(** * PyPolyChord: the callback marshalling layer of [_PyPolyChord.cpp]

    A shallow embedding of the Python 2 extension module [_PyPolyChord.cpp]:
    the two [convert_list] overloads, the [loglikelihood] and [prior]
    callbacks handed to the nested-sampling engine, and the entry point
    [run_PyPolyChord].

    The C++ code works on three kinds of state, all kept in one [World]:
    - native [double] buffers owned by the engine ([heap], addressed by the
      [double*] the callbacks receive);
    - the two file-scope statics [python_loglikelihood] and [python_prior];
    - the CPython error indicator, which a failing API call sets and which
      this file never tests.
    A [trace] of the calls that leave the translation unit (user callables,
    the engine) is kept as ghost state so that "is called once" and "is never
    called" can be stated.

    Undefined behaviour of the C++ code (a NULL dereference, an access outside
    a buffer, [int] overflow) is the outcome [Crashed]. *)

From Stdlib Require Import ZArith Lia PrimFloat FloatOps SpecFloat.
From stdpp Require Import base option list gmap strings.

Local Open Scope Z_scope.

(** ** Python objects *)

(** A value of C type [PyObject*].  [NULL] is the null pointer; a [PyList]
    may hold [NULL] items (as [PyList_New] leaves them).  [PyInt] stands for
    both [int] and [long]; a callable is a function object named by the
    index of its code in the interpreter's table. *)
#[warnings="-register-all"]
Inductive PyObject : Type :=
  | NULL
  | Py_None
  | PyInt (ob_ival : Z)
  | PyFloat (ob_fval : float)
  | PyString (ob_sval : string)
  | PyList (ob_item : list PyObject)
  | PyTuple (ob_item : list PyObject)
  | PyFunction (func_code : nat).

(** What running a user callable gives: the object it returns ([NULL] when
    it raises) and its argument objects as the callee leaves them (a Python
    list argument can be updated in place). *)
Record CallResult : Type := { returned : PyObject; args_after : list PyObject }.

(** ** The run configuration

    The locals of [run_PyPolyChord] after the two callables, in the order in
    which lines 119-142 pass them to [polychord_c_interface]. *)
Record Config : Type := {
  nlive : Z; num_repeats : Z; do_clustering : Z; feedback : Z;
  precision_criterion : float; max_ndead : Z; boost_posterior : float;
  posteriors : Z; equals : Z; cluster_posteriors : Z; write_resume : Z;
  write_paramnames : Z; read_resume : Z; write_stats : Z; write_live : Z;
  write_dead : Z; update_files : Z; nDims : Z; nDerived : Z;
  base_dir : string; file_root : string
}.

(** ** The world *)

Abbreviation addr := positive.

Inductive Event : Type :=
  | PyCall (callable : PyObject) (args : list PyObject)
  | EngineCall (cfg : Config).

Record World : Type := {
  heap : gmap addr (list float);
  python_loglikelihood : PyObject;
  python_prior : PyObject;
  PyErr_pending : bool;
  trace : list Event
}.

Definition with_heap (h : gmap addr (list float)) (w : World) : World :=
  {| heap := h; python_loglikelihood := python_loglikelihood w;
     python_prior := python_prior w; PyErr_pending := PyErr_pending w;
     trace := trace w |}.

Definition with_python_loglikelihood (o : PyObject) (w : World) : World :=
  {| heap := heap w; python_loglikelihood := o;
     python_prior := python_prior w; PyErr_pending := PyErr_pending w;
     trace := trace w |}.

Definition with_python_prior (o : PyObject) (w : World) : World :=
  {| heap := heap w; python_loglikelihood := python_loglikelihood w;
     python_prior := o; PyErr_pending := PyErr_pending w;
     trace := trace w |}.

Definition with_PyErr (b : bool) (w : World) : World :=
  {| heap := heap w; python_loglikelihood := python_loglikelihood w;
     python_prior := python_prior w; PyErr_pending := b;
     trace := trace w |}.

Definition with_event (e : Event) (w : World) : World :=
  {| heap := heap w; python_loglikelihood := python_loglikelihood w;
     python_prior := python_prior w; PyErr_pending := PyErr_pending w;
     trace := trace w ++ [e] |}.

(** ** The monad of the C++ code: state, plus undefined behaviour *)

Inductive Fault : Type :=
  | NullDereference
  | OutOfBounds
  | BadCast
  | SignedOverflow.

Inductive Outcome (A : Type) : Type :=
  | Returned (a : A) (w : World)
  | Crashed (f : Fault).
Arguments Returned {A} a w.
Arguments Crashed {A} f.

Definition M (A : Type) : Type := World -> Outcome A.

Definition ret {A} (a : A) : M A := fun w => Returned a w.

Definition bind {A B} (m : M A) (k : A -> M B) : M B := fun w =>
  match m w with
  | Returned a w' => k a w'
  | Crashed f => Crashed f
  end.
(** * Thoughts-app: the in-memory storage layer ([MemStorage])

    A shallow embedding of the storage module (class [MemStorage]) and of the
    part of the schema module ([@shared/schema]) it relies on, followed by the
    properties of the department cascade, of the thought history and of the
    query filters.

    Conventions of the embedding:
    - a JavaScript [Map<number, V>] is an insertion-ordered association list
      with unique keys ([JsMap]); [Map.prototype.set] on a present key
      replaces the value in place, on an absent key it appends;
    - integers (ids, counters, [editCount]) are [Z]; a [Date] is its time
      value in milliseconds since the epoch, also a [Z];
    - a nullable column ([T | null]) is an [option];
    - every method is a computation in the state monad [M] over [Storage];
      [new Date()] and [Date.now()] read the clock, which is passed to the
      method as the argument [now];
    - strings are sequences of 8-bit code units; [trim] and [toLowerCase]
      act on the ASCII range;
    - [console.log] calls are left out. *)

From Stdlib Require Import ZArith String Ascii List Lia Bool.
From Stdlib Require Import Sorting.Sorted Sorting.Permutation.
From stdpp Require Import prelude strings pretty.

Local Open Scope string_scope.
Local Open Scope list_scope.
Local Open Scope Z_scope.

(** ** JavaScript [Map<number, V>] *)

Module JsMap.
Section defs.
Context {V : Type}.

(** [Map.prototype.get] *)
Fixpoint get (k : Z) (m : list (Z * V)) : option V :=
  match m with
  | [] => None
  | (k', v) :: m' => if Z.eqb k' k then Some v else get k m'
  end.

(** [Map.prototype.set]: an existing key keeps its place in the iteration
    order, a new key goes last. *)
Fixpoint set (k : Z) (v : V) (m : list (Z * V)) : list (Z * V) :=
  match m with
  | [] => [(k, v)]
  | (k', v') :: m' =>
      if Z.eqb k' k then (k, v) :: m' else (k', v') :: set k v m'
  end.

(** [Map.prototype.has] *)
Definition has (k : Z) (m : list (Z * V)) : bool :=
  match get k m with Some _ => true | None => false end.

(** [Map.prototype.delete]: the new map, the result being [has k m]. *)
Fixpoint delete (k : Z) (m : list (Z * V)) : list (Z * V) :=
  match m with
  | [] => []
  | (k', v) :: m' => if Z.eqb k' k then m' else (k', v) :: delete k m'
  end.

(** [Array.from(m.keys())], [Array.from(m.values())]; [Array.from(m.entries())]
    is the list itself. *)
Definition keys (m : list (Z * V)) : list Z := map fst m.
Definition values (m : list (Z * V)) : list V := map snd m.

(** The representation invariant of a [Map]: no key occurs twice. *)
Definition wf (m : list (Z * V)) : Prop := NoDup (keys m).
End defs.
End JsMap.

(** ** JavaScript strings and truthiness *)

Definition is_whitespace (c : ascii) : bool :=
  let n := nat_of_ascii c in
  ((9 <=? n)%nat && (n <=? 13)%nat) || (n =? 32)%nat.

Fixpoint trimStart (s : string) : string :=
  match s with
  | EmptyString => EmptyString
  | String c s' => if is_whitespace c then trimStart s' else s
  end.

(** [String.prototype.trim] *)
Definition trim (s : string) : string :=
  String.rev (trimStart (String.rev (trimStart s))).

Definition lower_char (c : ascii) : ascii :=
  let n := nat_of_ascii c in
  if ((65 <=? n)%nat && (n <=? 90)%nat) then ascii_of_nat (n + 32) else c.

(** [String.prototype.toLowerCase] *)
Fixpoint toLowerCase (s : string) : string :=
  match s with
  | EmptyString => EmptyString
  | String c s' => String (lower_char c) (toLowerCase s')
  end.

(** A string is falsy exactly when it is empty. *)
Definition truthy_string (s : string) : bool :=
  match s with EmptyString => false | _ => true end.

(** [a || d] where [a : string | null | undefined] *)
Definition string_or (a : option string) (d : string) : string :=
  match a with
  | Some s => if truthy_string s then s else d
  | None => d
  end.

(** [a || null] where [a : string | null | undefined] *)
Definition string_or_null (a : option string) : option string :=
  match a with
  | Some s => if truthy_string s then Some s else None
  | None => None
  end.

(** A number is falsy exactly when it is [0] (ids are never [NaN]). *)
Definition truthy_number (n : Z) : bool := negb (Z.eqb n 0).

(** Truthiness of a [boolean | null] column. *)
Definition truthy_bool (b : option bool) : bool :=
  match b with Some true => true | _ => false end.

(** ** The schema ([@shared/schema])

    Each table is a module holding the record of its row type, so that a
    field reads [Thought.clinicId thought] next to a parameter [clinicId]. *)

Module User.
Record t := mk {
  id : Z;
  username : string;
  email : string;
  password : string;
  role : string;
  clinicId : option Z;
  createdAt : option Z
}.
End User.

Module InsertUser.
Record t := mk {
  username : string;
  email : string;
  password : string;
  role : option string;
  clinicId : option Z
}.
End InsertUser.

Module Clinic.
Record t := mk {
  id : Z;
  name : string;
  url : option string;
  logoUrl : option string;
  departments : option (list string);
  createdAt : option Z
}.

(** [{ ...clinic, departments: d }] *)
Definition with_departments (d : list string) (c : t) : t :=
  mk (id c) (name c) (url c) (logoUrl c) (Some d) (createdAt c).
End Clinic.

Module InsertClinic.
Record t := mk {
  name : string;
  url : option string;
  logoUrl : option string;
  departments : option (list string)
}.
End InsertClinic.

Module Thought.
Record t := mk {
  id : Z;
  title : string;
  content : string;
  category : string;
  department : option string;
  authorId : Z;
  clinicId : Z;
  isDeleted : option bool;
  deletedAt : option Z;
  deletedBy : option Z;
  editCount : option Z;
  lastEditedAt : option Z;
  lastEditedBy : option Z;
  isRead : option bool;
  readAt : option Z;
  createdAt : option Z
}.

(** [{ ...thought, department: d }] *)
Definition with_department (d : string) (x : t) : t :=
  mk (id x) (title x) (content x) (category x) (Some d) (authorId x)
     (clinicId x) (isDeleted x) (deletedAt x) (deletedBy x) (editCount x)
     (lastEditedAt x) (lastEditedBy x) (isRead x) (readAt x) (createdAt x).

(** [{ ...thought, readAt: d }] *)
Definition with_readAt (d : Z) (x : t) : t :=
  mk (id x) (title x) (content x) (category x) (department x) (authorId x)
     (clinicId x) (isDeleted x) (deletedAt x) (deletedBy x) (editCount x)
     (lastEditedAt x) (lastEditedBy x) (isRead x) (Some d) (createdAt x).
End Thought.

(** [InsertThought]: the columns of [thoughts] minus the omitted ones; a
    column with a default or a nullable column may be absent. *)
Module InsertThought.
Record t := mk {
  title : string;
  content : string;
  category : option string;
  department : option string;
  authorId : Z;
  clinicId : Z;
  isRead : option bool;
  readAt : option Z
}.
End InsertThought.

(** [Partial<InsertThought>]: [None] is an absent key; for a nullable
    column the inner option is the value ([null] or not). *)
Module ThoughtUpdates.
Record t := mk {
  title : option string;
  content : option string;
  category : option string;
  department : option (option string);
  authorId : option Z;
  clinicId : option Z;
  isRead : option (option bool);
  readAt : option (option Z)
}.
End ThoughtUpdates.

Inductive ChangeType := created | edited | deleted.

Definition ChangeType_eqb (a b : ChangeType) : bool :=
  match a, b with
  | created, created | edited, edited | deleted, deleted => true
  | _, _ => false
  end.

Module ThoughtHistory.
Record t := mk {
  id : Z;
  thoughtId : Z;
  title : option string;
  content : option string;
  category : option string;
  department : option string;
  editedBy : Z;
  editedAt : option Z;
  changeType : ChangeType
}.
End ThoughtHistory.

Module ThoughtWithAuthor.
Record t := mk {
  thought : Thought.t;
  author : User.t;
  deletedByUser : option User.t;
  lastEditedByUser : option User.t
}.
End ThoughtWithAuthor.

Module ThoughtHistoryWithUser.
Record t := mk {
  entry : ThoughtHistory.t;
  editedByUser : User.t
}.
End ThoughtHistoryWithUser.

************

= Task instructions =
How many lines in the entries contain the string "them"? Answer with the number only.

= Solution to this task =
3